The Sleepwalker(37)



“Perfect.”

“Yes.”

“What was wrong with my parents’ marriage—in my mom’s eyes?”

“I don’t know. I mean, I shouldn’t even be talking about this. But your dad can’t be the easiest man in the world to live with. He’s—”

“Right now he’s just completely overcome,” I said defensively. “He’s just wrecked.”

“So you’re all not okay. You’re more than just shell-shocked.”

“Of course we’re not okay,” I went on, angry suddenly for reasons I couldn’t quite parse. But the combination of the way that Marilyn had deserted my family so quickly, the revelation that my mother and Gavin had had what Marilyn called an infidelity, and now Marilyn’s attack on my father had all conspired to upset me. “We’re not okay at all. How could we be?”

She took my arm. “You’re right. I shouldn’t have believed you. I’m a mother, I should know better. Can you come to my house for tea? I’d love to see you. It’s so lonely with Paul at school. Justin is always out and about somewhere, and so the house and the studio are just so quiet.”

I took a breath. “Yes. Sure.”

“And while I see from your shopping cart that you’re feeding your dad and Paige well, why don’t I drop off dinner one day later this week?”

“Fine.”

“I’ll call you so we can coordinate. And Lianna? I’m sorry for anything I told you that I shouldn’t have. I really am.”

I extracted my arm from Marilyn’s grasp and wiped at my eyes, which were starting to tear. “Don’t be. I probably needed to hear it.”

“No, you didn’t,” said Marilyn. We embraced, and I could smell weed on the woman’s dress and thought of how Paige reacted when she detected the stench on my clothes. It made me feel even worse about myself. I presumed that tea meant grass—or at least would include grass—and wondered if I would have the willpower to resist.



I listened to the message that Gavin had left on my cell phone. At the time, almost no one called me on it. My parents had bought it for me “in case of an emergency.” I viewed it more as a rescue flare than a phone. Gavin said he had gone ahead and gotten a pair of tickets to the magic show in Montreal, and that he hoped he wasn’t going to be giving them to his mother and father to use. I had been gazing at my small bag of weed on one of the slate kitchen counters, tempting myself really, trying to decide whether I wanted to flush it all down the toilet or pick out the sticks and stems and pack a bowl. It was lunchtime and I was all alone in the house. I had unpacked the groceries and vacuumed the first floor. The midday sun was cascading in through the windows, and I guessed another day this would have cheered me, but at the moment all it did was illuminate the grime on the screens and the streaks on the glass panes.

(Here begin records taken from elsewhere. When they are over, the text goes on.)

(* ===== verification/Fifo.v ===== *)
(** * Fifo: the abstract bounded queue

    The contract that [ring.Buffer] offers to its clients and that the mixer
    relies on: a queue of at most [fifo_cap q] elements, whose [Write]
    discards the oldest elements when the new ones do not fit, and whose
    [Read] takes the oldest elements first.  [Ring] provides the instance;
    [Mixer] is proved against the interface alone. *)

From stdpp Require Import base tactics list numbers.
From S2P Require Import Prelude.

(** The operations a client calls. *)
Class FifoOps (T Q : Type) : Type := {
  fifo_new : Z -> outcome Q;
  fifo_Size : Q -> Z;
  fifo_Len : Q -> Z;
  fifo_Read : Q -> list T -> outcome (Q * list T * Z * option error);
  fifo_Write : Q -> list T -> outcome (Q * Z * option error);
}.

(** Their contract: [fifo_contents] is the abstract value of the queue, the
    oldest element first. *)
Class Fifo (T Q : Type) `{FifoOps T Q} : Type := {
  fifo_wf : Q -> Prop;
  fifo_contents : Q -> list T;
  fifo_new_spec (sz : Z) :
    0 <= sz ->
    exists q, fifo_new sz = Ok q /\ fifo_wf q /\
      fifo_contents q = [] /\ fifo_Size q = sz;
  fifo_Len_spec (q : Q) : fifo_wf q -> fifo_Len q = zlen (fifo_contents q);
  fifo_bounded (q : Q) : fifo_wf q -> zlen (fifo_contents q) <= fifo_Size q;
  fifo_Read_spec (q : Q) (p : list T) :
    fifo_wf q ->
    let n := Nat.min (length p) (length (fifo_contents q)) in
    exists q' err,
      fifo_Read q p = Ok (q', take n (fifo_contents q) ++ drop n p, Z.of_nat n, err) /\
      err = (if (negb (zlen p =? 0) && (zlen (fifo_contents q) =? 0))%bool
             then Some EOF else None) /\
      fifo_wf q' /\ fifo_Size q' = fifo_Size q /\
      fifo_contents q' = drop n (fifo_contents q);
  fifo_Write_spec (q : Q) (p : list T) :
    fifo_wf q ->
    exists q',
      fifo_Write q p = Ok (q', zlen p, None) /\
      fifo_wf q' /\ fifo_Size q' = fifo_Size q /\
      fifo_contents q' =
        lastn (Z.to_nat (fifo_Size q)) (fifo_contents q ++ p);
}.
(* ===== verification/Ring.v ===== *)
(** * Ring: the ring buffer of [src/ring/buffer.go] *)

From stdpp Require Import base tactics list numbers.
From S2P Require Import Prelude Fifo.

#[local] Open Scope go_scope.

(** ** The data and the operations *)

Section ring.
Context {T : Type} (zero : T).

(** [type Buffer[T any] struct] *)
Record Buffer : Type := mkBuffer {
  buf : list T;
  write : Z;
  read : Z;
  full : bool;
}.

Definition NewBuffer (sz : Z) : outcome Buffer :=
  if sz <? 0 then Panic
  else Ok (mkBuffer (replicate (Z.to_nat sz) zero) 0 0 false).

Definition Size (b : Buffer) : Z := zlen (buf b).

Definition Len (b : Buffer) : Z :=
  if read b =? write b then
    (if full b then zlen (buf b) else 0)
  else if read b <? write b then write b - read b
  else write b - read b + zlen (buf b).

Definition TryPeek (b : Buffer) : outcome (T * bool) :=
  if (negb (full b) && (read b =? write b))%bool then Ok (zero, false)
  else let! v := go_index (buf b) (read b) in Ok (v, true).

Definition Peek (b : Buffer) : outcome T :=
  let! (v, _) := TryPeek b in Ok v.

Definition TryPop (b : Buffer) : outcome (Buffer * T * bool) :=
  if (negb (full b) && (read b =? write b))%bool then Ok (b, zero, false)
  else
    let! v := go_index (buf b) (read b) in
    let! rd := go_rem (read b + 1) (zlen (buf b)) in
    Ok (mkBuffer (buf b) (write b) rd false, v, true).

Definition Pop (b : Buffer) : outcome (Buffer * T) :=
  let! (b', v, _) := TryPop b in Ok (b', v).

Definition TryPush (b : Buffer) (v : T) : outcome (Buffer * bool) :=
  if full b then Ok (b, false)
  else
    let! buf' := go_set (buf b) (write b) v in
    let! wr := go_rem (write b + 1) (zlen buf') in
    Ok (mkBuffer buf' wr (read b) (wr =? read b), true).

Definition Push (b : Buffer) (v : T) : outcome Buffer :=
  let! rd := (if full b then go_rem (read b + 1) (zlen (buf b)) else Ok (read b)) in
  let! buf' := go_set (buf b) (write b) v in
  let! wr := go_rem (write b + 1) (zlen buf') in
  Ok (mkBuffer buf' wr rd (wr =? rd)).

(** [Read(p)] returns the buffer, the new contents of [p], [n] and the error. *)
Definition Read (b : Buffer) (p : list T) : outcome (Buffer * list T * Z * option error) :=
  if zlen p =? 0 then Ok (b, p, 0, None)
  else if Len b =? 0 then Ok (b, p, 0, Some EOF)
  else
    let end_ := if read b <? write b then write b else zlen (buf b) in
    let! src := go_slice (buf b) (read b) end_ in
    let '(p1, dn) := go_copy p src in
    let! rd := go_rem (read b + dn) (zlen (buf b)) in
    let! rest := go_slice p1 dn (zlen p1) in
    if ((zlen rest =? 0) || (rd =? write b))%bool then
      Ok (mkBuffer (buf b) (write b) rd false, p1, dn, None)
    else
      let! src2 := go_slice (buf b) rd (write b) in
      let! (p2, dn2) := go_copy_at p1 dn src2 in
      let! rd2 := go_rem (rd + dn2) (zlen (buf b)) in
      Ok (mkBuffer (buf b) (write b) rd2 false, p2, dn + dn2, None).
(* ===== verification/JitterLines.v ===== *)
(** * JitterLines: which sequence line a packet belongs to

    Properties of [acceptLine] ([src/jitter/lines.go]), and two behaviours of
    the jitter buffer that differ from its comments. *)

From stdpp Require Import base tactics numbers list relations.
From S2P Require Import Prelude RtpTypes Seq16 Jitter JitterSpec.

#[local] Open Scope go_scope.

(** ** The decision *)

Section decision.
Context `{Depacketizer}.

(** The packet continues the playing line, or is the first packet. *)
Definition onPlaying (v : lineVote) (n : Z) : bool :=
  negb (ok (cur v)) || (fits (cur v) n && negb (continues (alt v) n (high (cur v)))).

(** The other line once it has the packet. *)
Definition challenger (v : lineVote) (n : Z) (t : time) : seqLine :=
  addLine (if fits (alt v) n then alt v else emptyLine) n t.

(** Both lines have been heard for [lineParallel]. *)
Definition overlapping (v : lineVote) (c : seqLine) : bool :=
  lineParallel <=? Sub (lastAt (cur v)) (first c).

(** The playing line has been silent for [lineQuiet]. *)
Definition silent (v : lineVote) (c : seqLine) (t : time) : bool :=
  negb (overlapping v c) && (lineQuiet <=? Sub t (lastAt (cur v))).

Definition arrivals (l : seqLine) (t : time) (window : duration) : Z := fst (count l t window).

(** The challenger has enough packets, and twice as many as the playing line. *)
Definition outnumbers (v : lineVote) (c : seqLine) (t : time) : bool :=
  let window := if overlapping v c then lineParallel else lineWindow in
  (lineMinPackets <=? arrivals c t window) &&
  (2 * arrivals (cur v) t window <=? arrivals c t window).

Lemma count_keeps l t w :
  ok (snd (count l t w)) = ok l /\ high (snd (count l t w)) = high l /\
  first (snd (count l t w)) = first l /\ lastAt (snd (count l t w)) = lastAt l.
Proof. done. Qed.

Lemma challenger_eq v n t :
  addLine (if negb (fits (alt v) n) then resetLine (alt v) else alt v) n t = challenger v n t.
Proof. unfold challenger. by destruct (fits (alt v) n). Qed.

(** The end of [acceptLine], once the other line takes over. *)
Lemma takeOver_spec n (c : seqLine) (v' : lineVote) (quiet : bool) (b : Buffer) :
  let isAhead := before (high (cur v')) n && withinRange n (high (cur v')) in
  exists b', obind (if negb isAhead then resetStream (set_lines v' b) else Ok (set_lines v' b))
      (fun b1 => Ok (true, set_lines (mkVote (alt v') (resetLine (cur v')))
         (if negb quiet || negb isAhead then notifyStats (bump SequenceRestarts 1 b1) else b1)))
    = Ok (true, b') /\
    lines b' = mkVote (alt v') emptyLine /\
    (isAhead = false -> queue b' = [] /\ initialized b' = false).
Proof.
  intros isAhead. clearbody isAhead. destruct isAhead; simpl.
  - eexists. by split.
  - destruct (resetStream_spec (set_lines v' b)) as (b1 & -> & _ & Hq). simpl.
    eexists. split; [done|]. split; [done|]. rewrite orb_true_r. simpl.
    unfold notifyStats. by destruct (hasStats _).
Qed.

(** Which line plays: [acceptLine] accepts a packet exactly when it
    continues the playing line, or the playing line is silent, or the other
    line outnumbers it; a refused packet changes nothing but the arrival
    records; and when the other line takes over, it becomes the playing line
    with this packet as its last, and unless it continues forward the buffer is
    flushed and waits for a new start. *)
Theorem acceptLine_decides (n : Z) (t : time) (b : Buffer) :
  exists r b', acceptLine n t b = Ok (r, b') /\
    let c := challenger (lines b) n t in
    r = onPlaying (lines b) n || silent (lines b) c t || outnumbers (lines b) c t /\
    (r = false -> b' = set_lines (lines b') b /\
       high (cur (lines b')) = high (cur (lines b)) /\ lastAt (cur (lines b')) = lastAt (cur (lines b))) /\
    (r = true -> onPlaying (lines b) n = false ->
       high (cur (lines b')) = high c /\ lastAt (cur (lines b')) = t /\ alt (lines b') = emptyLine /\
       (before (high (cur (lines b))) n && withinRange n (high (cur (lines b))) = false ->
          queue b' = [] /\ initialized b' = false)).
Proof.
  unfold acceptLine. fold (onPlaying (lines b) n). destruct (onPlaying (lines b) n) eqn:Ho.
  { by eexists _, _. }
  rewrite challenger_eq. set (v := lines b) in *. set (c := challenger v n t).
  fold (overlapping v c). fold (silent v c t). cbn [orb].
  destruct (silent v c t) eqn:Hs; cbn [negb orb].
  { destruct (takeOver_spec n c (mkVote (cur v) c) true b) as (b' & Ht & Hc & Hi).
    exists true, b'. split; [exact Ht|]. split; [done|]. split; [done|]. intros _ _.
    rewrite Hc. split_and!; try done. }
  unfold outnumbers. set (w := if overlapping v c then lineParallel else lineWindow).
  unfold arrivals. destruct (count c t w) as [na alt3] eqn:Ea.
  assert (Ha3 : high alt3 = high c /\ lastAt alt3 = t).
  { unfold count in Ea. injection Ea as _ <-. done. }
  cbn [fst]. rewrite Z.leb_antisym. destruct (na <? lineMinPackets) eqn:Emin; cbn [negb andb].
  { eexists false, _. by split. }
  destruct (count (cur v) t w) as [nc cur3] eqn:Ec.
  assert (Hc3 : high cur3 = high (cur v) /\ lastAt cur3 = lastAt (cur v)).
  { unfold count in Ec. injection Ec as _ <-. done. }
  cbn [fst]. rewrite Z.leb_antisym. destruct (na <? 2 * nc) eqn:Enc; cbn [negb].
  { eexists false, _. split; [done|]. split; [done|]. split; [|done]. intros _. done. }
  destruct (takeOver_spec n alt3 (mkVote cur3 alt3) false b) as (b' & Ht & Hc & Hi).
  exists true, b'. split; [exact Ht|]. split; [done|]. split; [done|]. intros _ _.
  rewrite Hc. cbn [cur alt] in *. destruct Ha3 as [-> ->]. destruct Hc3 as [Hc3 _]. split_and!; try done.
  by rewrite Hc3 in Hi.
Qed.

(** ** The arrival records of a clean stream *)

(** Consecutive packets from [n], arriving at the times [ts]. *)
Fixpoint acceptRun (n : Z) (ts : list time) (b : Buffer) : outcome Buffer :=
  match ts with
  | [] => Ok b
  | t :: ts => let! (_, b) := acceptLine n t b in acceptRun (u16 (n + 1)) ts b
  end.

Lemma accept_next n t b :
  0 <= n < 65536 -> ok (alt (lines b)) = false ->
  ok (cur (lines b)) = false \/ n = u16 (high (cur (lines b)) + 1) ->
  exists b', acceptLine n t b = Ok (true, b') /\
    lines b' = mkVote (addLine (cur (lines b)) n t) (alt (lines b)) /\
    high (cur (lines b')) = n.
Proof.
  intros Hn Ha Hc. unfold acceptLine.
  assert (Ho : negb (ok (cur (lines b))) ||
     (fits (cur (lines b)) n && negb (continues (alt (lines b)) n (high (cur (lines b))))) = true).
  { destruct (ok (cur (lines b))) eqn:Hok; [|done]. destruct Hc as [?|Hc]; [done|].
    unfold continues. rewrite Ha. simpl. rewrite andb_true_r. unfold fits. rewrite Hok. simpl.
    apply orb_true_iff. left. apply Z.leb_le. unfold lineAhead. rewrite Hc. word_lia. }
  rewrite Ho. eexists. split; [done|]. split; [done|]. simpl.
  destruct (ok (cur (lines b))) eqn:Hok; [|done]. destruct Hc as [?|Hc]; [done|].
  simpl. replace (before (high (cur (lines b))) n) with true; [done|].
  symmetry. rewrite before_spec. apply Z.ltb_lt. rewrite Hc. word_lia.
Qed.

Lemma acceptRun_at ts : forall n b,
  0 <= n < 65536 -> ok (alt (lines b)) = false ->
  ok (cur (lines b)) = false \/ n = u16 (high (cur (lines b)) + 1) ->
  exists b', acceptRun n ts b = Ok b' /\
    at_ (cur (lines b')) = at_ (cur (lines b)) ++ ts.
Proof.
  induction ts as [|t ts IH]; intros n b Hn Ha Hc; cbn [acceptRun].
  { exists b. by rewrite app_nil_r. }
  destruct (accept_next n t b Hn Ha Hc) as (b1 & -> & Hl & Hh). simpl.
  destruct (IH (u16 (n + 1)) b1) as (b2 & -> & Hat).
  - apply u16_range.
  - by rewrite Hl.
  - right. by rewrite Hh.
  - exists b2. split; [done|]. rewrite Hat, Hl. simpl. by rewrite <- app_assoc.
Qed.

(** On a clean stream the playing line keeps every arrival: however old
    they are, none of the arrival times of a run of consecutive packets is ever
    removed from it, although the field is described as the arrivals within
    [lineWindow]. *)
Theorem playing_line_keeps_arrivals (n : Z) (ts : list time) (lat : duration) :
  0 <= n < 65536 ->
  exists b', acceptRun n ts (NewBuffer lat [WithSequenceRestartDetection]) = Ok b' /\
    at_ (cur (lines b')) = ts.
Proof.
  intros Hn. destruct (acceptRun_at ts n (NewBuffer lat [WithSequenceRestartDetection]))
    as (b' & Hr & Hat); [done|done|by left|]. by exists b'.
Qed.

End decision.

(** ** A loss counted across an out-of-range jump *)

(** A depacketizer whose packets say themselves where a sample starts and ends:
    the first payload byte is 0 for a middle, 1 for a start, 2 for an end, 3
    for both. *)
Definition markedDepacketizer : Depacketizer := {|
  IsPartitionHead := fun p => match p with x :: _ => Z.odd x | [] => false end;
  IsPartitionTail := fun _ p => match p with x :: _ => 2 <=? x | [] => false end;
|}.

Definition jump_example : list input :=
  let push n x t := InPush (mkPacket (mkHeader 2 false false 0 n 0 7) [x]) t t t in
  [push 100 3 1000; push 20000 0 1001; push 32000 0 1002; push 120 0 1003; InTimer 5000 5000].

(** The loss counter can count a packet behind the last one as 65535 minus
    its distance missing: fragments far ahead of the stream move the last
    sequence number past a packet already in the queue, and four packets make
    more than 65535 lost ones. *)
Theorem loss_counted_backwards :
  exists b, @run markedDepacketizer (NewBuffer 100 []) jump_example = Ok b /\
    stats b PacketsPushed = 4 /\ stats b PacketsLost = 65553.
Proof. eexists. split; [vm_compute; reflexivity|]. split; vm_compute; reflexivity. Qed.

(** ** Witnesses *)

Lemma playing_line_keeps_arrivals_witness :
  exists b', acceptRun 65535 [0; 10 * Second; 20 * Second] (NewBuffer 0 [WithSequenceRestartDetection]) = Ok b' /\
    at_ (cur (lines b')) = [0; 10 * Second; 20 * Second].
Proof. apply (playing_line_keeps_arrivals 65535 [0; 10 * Second; 20 * Second] 0). lia. Defined.
(** The same calls in January 2025, counted from the zero time of Go. *)
Definition shifted (d : Z) (o : op) : op :=
  match o with
  | OpBegin i now => OpBegin i (now + d)
  | OpFinish i data marker now werr => OpFinish i data marker (now + d) werr
  | OpAtCurrent i data marker now werr => OpAtCurrent i data marker (now + d) werr
  | OpSync i now => OpSync i (now + d)
  | OpNewStream t rate => OpNewStream t rate
  | OpNewManual t => OpNewManual t
  end.

Definition example_at (rate : Z) : list op :=
  OpNewStream 8 rate :: tail (shifted (63871286400 * Second) <$> seq_example).

Lemma automatic_timestamps_witness :
  Forall (fun rate => exists w, execAll (NewWorld rate 99) (example_at rate) = Ok w /\
    length (stamps w) = 3%nat /\ Sorted later (stamps w)) [8000; 16000; 24000; 48000; 90000].
Proof.
  repeat constructor.
  all: match goal with |- exists w, execAll (NewWorld ?rate ?rnd) ?os = Ok w /\ _ =>
    destruct (execAll (NewWorld rate rnd) os) as [w|] eqn:E; [|by vm_compute in E];
    exists w; split; [reflexivity|]; split; [revert E; vm_compute; by intros [= <-]|];
    refine (proj1 (automatic_timestamps rate rnd os w _ _ E)); [lia|vm_compute; reflexivity] end.
Defined.

(** The timestamp wraps around: the clock is 20 frames ahead of the stream. *)
Definition wrapped_writer : SeqWriter :=
  mkSeqWriter 48000 960 (mkHeader 2 false false 0 5 0 99) true Second 4294960000 4294960000.

Lemma CurTS_unbounded_witness :
  CurTS wrapped_writer (u32 4294960960) (Second + 400 * Millisecond) = 11904.
Proof.
  rewrite (CurTS_unbounded wrapped_writer 4294960960 4294960000 4294979200 (Second + 400 * Millisecond));
    vm_compute; try reflexivity; split; discriminate || reflexivity.
Defined.
Lemma accumulate_lookup acc : forall tmp j a,
  acc !! j = Some a -> Forall is_int16 tmp ->
  -2147483648 <= a <= 2147483647 -> -2147483648 <= a + sample_at j tmp <= 2147483647 ->
  accumulate acc tmp !! j = Some (a + sample_at j tmp).
Proof.
  unfold sample_at. induction acc as [|b acc IH]; intros tmp j a Ha Ht Hr Hs; [done|].
  destruct tmp as [|v tmp].
  { rewrite lookup_nil in *. simpl in *. by rewrite Z.add_0_r. }
  inversion_clear Ht as [|? ? Hv Ht']. destruct j as [|j]; simpl in *.
  - injection Ha as ->. unfold is_int16 in Hv. rewrite (i32_id v), i32_id by lia. done.
  - by apply IH.
Qed.

Lemma foldl_accumulate_lookup parts : forall acc j a,
  acc !! j = Some a -> Forall (Forall is_int16) parts ->
  Z.abs a + 32768 * zlen parts <= 2147483647 ->
  foldl accumulate acc parts !! j = Some (a + zsum (sample_at j <$> parts)).
Proof.
  induction parts as [|p parts IH]; intros acc j a Ha Hp Hb.
  { simpl. by rewrite Z.add_0_r. }
  inversion_clear Hp as [|? ? Hp1 Hp2]. pose proof (sample_at_int16 j p Hp1) as Hs.
  unfold is_int16 in Hs. assert (Hz : zlen (p :: parts) = 1 + zlen parts) by (unfold zlen; simpl; lia).
  pose proof (zlen_nonneg parts).
  cbn [foldl]. rewrite (IH _ j (a + sample_at j p)); [| |done|lia].
  { rewrite fmap_cons. cbn [zsum foldr]. by rewrite Z.add_assoc. }
  apply accumulate_lookup; [done|done|lia|lia].
Qed.

(** What the mixer should play: the sum of the inputs, clamped. *)
Definition mix_frame (m : Mixer (Q := Q)) : list Z :=
  let bufMin := inputBufferMin m * zlen (mixBuf m) in
  (fun j => clamped (zsum ((fun id => sample_at j (part bufMin m id)) <$> inputs m)))
    <$> seq 0 (length (mixBuf m)).

Lemma part_int16 bufMin m id : mixer_wf m -> Forall is_int16 (part bufMin m id).
Proof.
  intros Hwf. unfold part. destruct (store m !! id) as [i|] eqn:Hi; [|constructor].
  destruct (Forall_lookup_1 _ _ _ _ (wf_store m Hwf) Hi) as (_ & _ & Hq).
  unfold takes. destruct (_ && _); [constructor|by apply Forall_take].
Qed.

Lemma mixed_frame bufMin m :
  mixer_wf m -> zlen (inputs m) <= 65535 ->
  clamp <$> foldl accumulate (replicate (length (mixBuf m)) 0) (part bufMin m <$> inputs m) =
  (fun j => clamped (zsum ((fun id => sample_at j (part bufMin m id)) <$> inputs m)))
    <$> seq 0 (length (mixBuf m)).
Proof.
  intros Hwf Hn. apply list_eq. intros j. rewrite !list_lookup_fmap.
  destruct (decide (j < length (mixBuf m))%nat) as [Hj|Hj].
  - rewrite lookup_seq_lt by done. simpl.
    rewrite (foldl_accumulate_lookup _ _ j 0).
    + simpl. rewrite clamp_spec. by rewrite <- list_fmap_compose.
    + by apply lookup_replicate_2.
    + apply Forall_fmap, Forall_true. intros id. by apply part_int16.
    + unfold zlen. rewrite length_fmap. unfold zlen in Hn. lia.
  - rewrite lookup_seq_ge by lia. rewrite lookup_ge_None_2; [done|].
    rewrite foldl_accumulate_length, length_replicate. lia.
Qed.

(** ** Output *)

(** All the frames mixed so far, in order: written, in the channel, or held. *)
Definition delivered (m : Mixer (Q := Q)) : list (list Z) :=
  written m ++ match outchan m with Some (_, pending) => pending | None => [] end
            ++ match held m with Some f => [f] | None => [] end.

(** The fields that the output steps leave alone. *)
Definition same_inputs (m m' : Mixer (Q := Q)) : Prop :=
  inputs m' = inputs m /\ store m' = store m /\ mixBuf m' = mixBuf m /\ mixTmp m' = mixTmp m /\
  inputBufferFrames m' = inputBufferFrames m /\ tickerDur m' = tickerDur m /\
  inputBufferMin m' = inputBufferMin m.

Lemma deliver_spec out werr m :
  held m = None ->
  delivered (deliver out werr m) = delivered m ++ [out] /\ same_inputs m (deliver out werr m) /\
  only_changes [WriteErrors; BlockedMixes] (stats m) (stats (deliver out werr m)).
Proof.
  intros Hh. unfold deliver, delivered. destruct (outchan m) as [[cap pending]|] eqn:Ho.
  - destruct (zlen pending <? cap); simpl; rewrite ?Ho, ?Hh; simpl; rewrite ?app_nil_r, <- ?app_assoc;
      split_and!; try done. intros c Hc. apply addStat_ne. set_solver.
  - rewrite Hh. destruct werr; simpl; rewrite ?Hh, ?app_nil_r; split_and!; try done.
    intros c Hc. apply addStat_ne. set_solver.
Qed.

Lemma deliver_held out werr (m : Mixer (Q := Q)) :
  outchan (deliver out werr m) = None -> held (deliver out werr m) = held m.
Proof.
  unfold deliver. destruct (outchan m) as [[cap p]|] eqn:E; [|by destruct werr].
  by destruct (zlen p <? cap).
Qed.

Lemma same_inputs_wf m m' : same_inputs m m' -> mixer_wf m -> mixer_wf m'.
Proof.
  intros (E1 & E2 & E3 & E4 & E5 & E6 & _) [W1 W2 W3 W4 W5 W6].
  split; rewrite ?E1, ?E2, ?E3, ?E4, ?E5, ?E6; done.
Qed.
(* ===== verification/MediaProps.v ===== *)
(** * MediaProps: what the frame writers promise

    Rechunking by [FullFrames], the gain of [PCM16GainWriter], the sample rate
    of a [SwitchWriter], and the byte encoding of PCM frames. *)

From Stdlib Require Import SpecFloat.
From stdpp Require Import base tactics numbers strings list.
From S2P Require Import Prelude GoFloat Media.

#[local] Open Scope go_scope.

(** ** [FullFrames] *)

Section full_frames.
Context {S : Type}.
Implicit Types (b : fullFrameBuffer S) (l : list S).

Definition quiet (errs : list (option error)) : Prop := Forall (fun e => e = None) errs.

Lemma nextErr_quiet errs : quiet errs -> nextErr errs = None.
Proof. destruct errs; [done|]. by intros [-> _]%Forall_cons. Qed.

Lemma tail_quiet errs : quiet errs -> quiet (tail errs).
Proof. destruct errs; [done|]. by intros [_ ?]%Forall_cons. Qed.

Definition full (size : Z) (frames : list (list S)) : Prop := Forall (fun f => zlen f = size) frames.

(** The loop of [flush] cuts whole frames off the front until the writer
    fails. *)
Lemma flushFrames_spec fuel size l out errs :
  0 < size -> (length l <= fuel)%nat ->
  exists it cut errs' err,
    flushFrames fuel size l out errs = Ok (it, out ++ cut, errs', err) /\
    l = concat cut ++ it /\ full size cut /\
    (err = None -> zlen it < size) /\
    (quiet errs -> err = None /\ quiet errs').
Proof.
  intros Hs. revert l out errs. induction fuel as [|fuel IH]; intros l out errs Hf; simpl.
  - destruct l; simpl in Hf; [|lia]. exists [], [], errs, None. rewrite app_nil_r. unfold zlen, full. simpl.
    split_and!; try done; lia.
  - unfold go_quot. case_if; [lia|]. simpl. case_if.
    + exists l, [], errs, None. rewrite app_nil_r. unfold full. split_and!; try done. intros _.
      pose proof (zlen_nonneg l). assert (Hz : zlen l ÷ size = 0) by (pose proof (Z.quot_pos (zlen l) size); lia).
      apply Z.quot_small_iff in Hz; lia.
    + assert (Hl : size <= zlen l).
      { destruct (Z.le_gt_cases size (zlen l)); [done|]. pose proof (zlen_nonneg l).
        rewrite Z.quot_small in Heqb0 by lia. lia. }
      rewrite go_slice_Ok by lia. simpl. rewrite Z.sub_0_r, drop_0.
      assert (Hlen : zlen (take (Z.to_nat size) l) = size).
      { unfold zlen in *. rewrite length_take. lia. }
      rewrite Hlen, go_slice_Ok by lia. simpl.
      rewrite (take_ge (drop _ _)) by (rewrite length_drop; unfold zlen in *; lia).
      destruct (nextErr errs) as [e|] eqn:He.
      * exists (drop (Z.to_nat size) l), [take (Z.to_nat size) l], (tail errs), (Some e). simpl.
        rewrite app_nil_r, take_drop. split_and!; try done.
        -- by repeat constructor.
        -- intros Hq. by rewrite nextErr_quiet in He.
      * destruct (IH (drop (Z.to_nat size) l) (out ++ [take (Z.to_nat size) l]) (tail errs))
          as (it & cut & errs' & err & -> & Hd & Hc & Hi & Hq).
        { rewrite length_drop. unfold zlen in *. lia. }
        exists it, (take (Z.to_nat size) l :: cut), errs', err.
        rewrite <- app_assoc. simpl. rewrite <- app_assoc, <- Hd, take_drop.
        split_and!; try done.
        -- by constructor.
        -- intros. by apply Hq, tail_quiet.
Qed.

I didn’t feel like calling Gavin back, because at the moment his name alone evoked the words emotional infidelity. And yet my pulse raced a little faster when I thought of him. When I thought of his lips on my cheek. Marilyn seemed confident that my mother’s relationship with the detective hadn’t been physical, but how could she be so sure? And even if my mother hadn’t strayed from my father, she had had a relationship with this other man that was meaningful and complex.

I decided not to flush the dope into the septic tank. But I didn’t light up either, which meant that I wouldn’t light up that afternoon. In a few hours, I had to pick up Paige after school and bring her to the college to swim. I tried not to drive when I was stoned, and I didn’t want my sister to smell marijuana on me anymore. So, this really had been my only window. I made sure that the baggie was sealed and brought it upstairs to my bedroom.

When I returned to the kitchen, I picked up my phone once again. My mother had always taught me that it was best to get the difficult or unpleasant chores out of the way first. Just do them, she urged, because they don’t go away. And why stew over them? She had offered this lesson in the context of a particularly vexing and disagreeable client; she said she used to call him first thing in the morning, so neither anger nor anxiety would scar the rest of her day. I recalled that advice when I thought about Gavin’s message and the sound of his voice: a low thrum with irony always at the edges. I relaxed ever so slightly. I sat down on the barstool and listened to the message once more. I reminded myself that I had known even prior to my conversation with Marilyn at the grocery store that my mother’s relationship with the detective was meaningful and, on some level, inappropriate. But I myself had met him now, and I liked being with him. I had liked the way my blood had leapt when I had stood before him in a midriff as Lianna the Enchantress.

In the end, I called Gavin back simply because I was incapable of not calling him back.

“You went off radar,” he began. “I was getting worried.”

“Oh, there’s really no place for me to go, trust me.”

“Of course there is. Montreal. You got my message with the details, right? I’m hoping we’re still on.”

“What time is the show?”

“Seven.”

“Seven?”

“Well, there is a ten p.m., too, but then I’d have you back in Bartlett around three in the morning. And I’m working on Sunday.”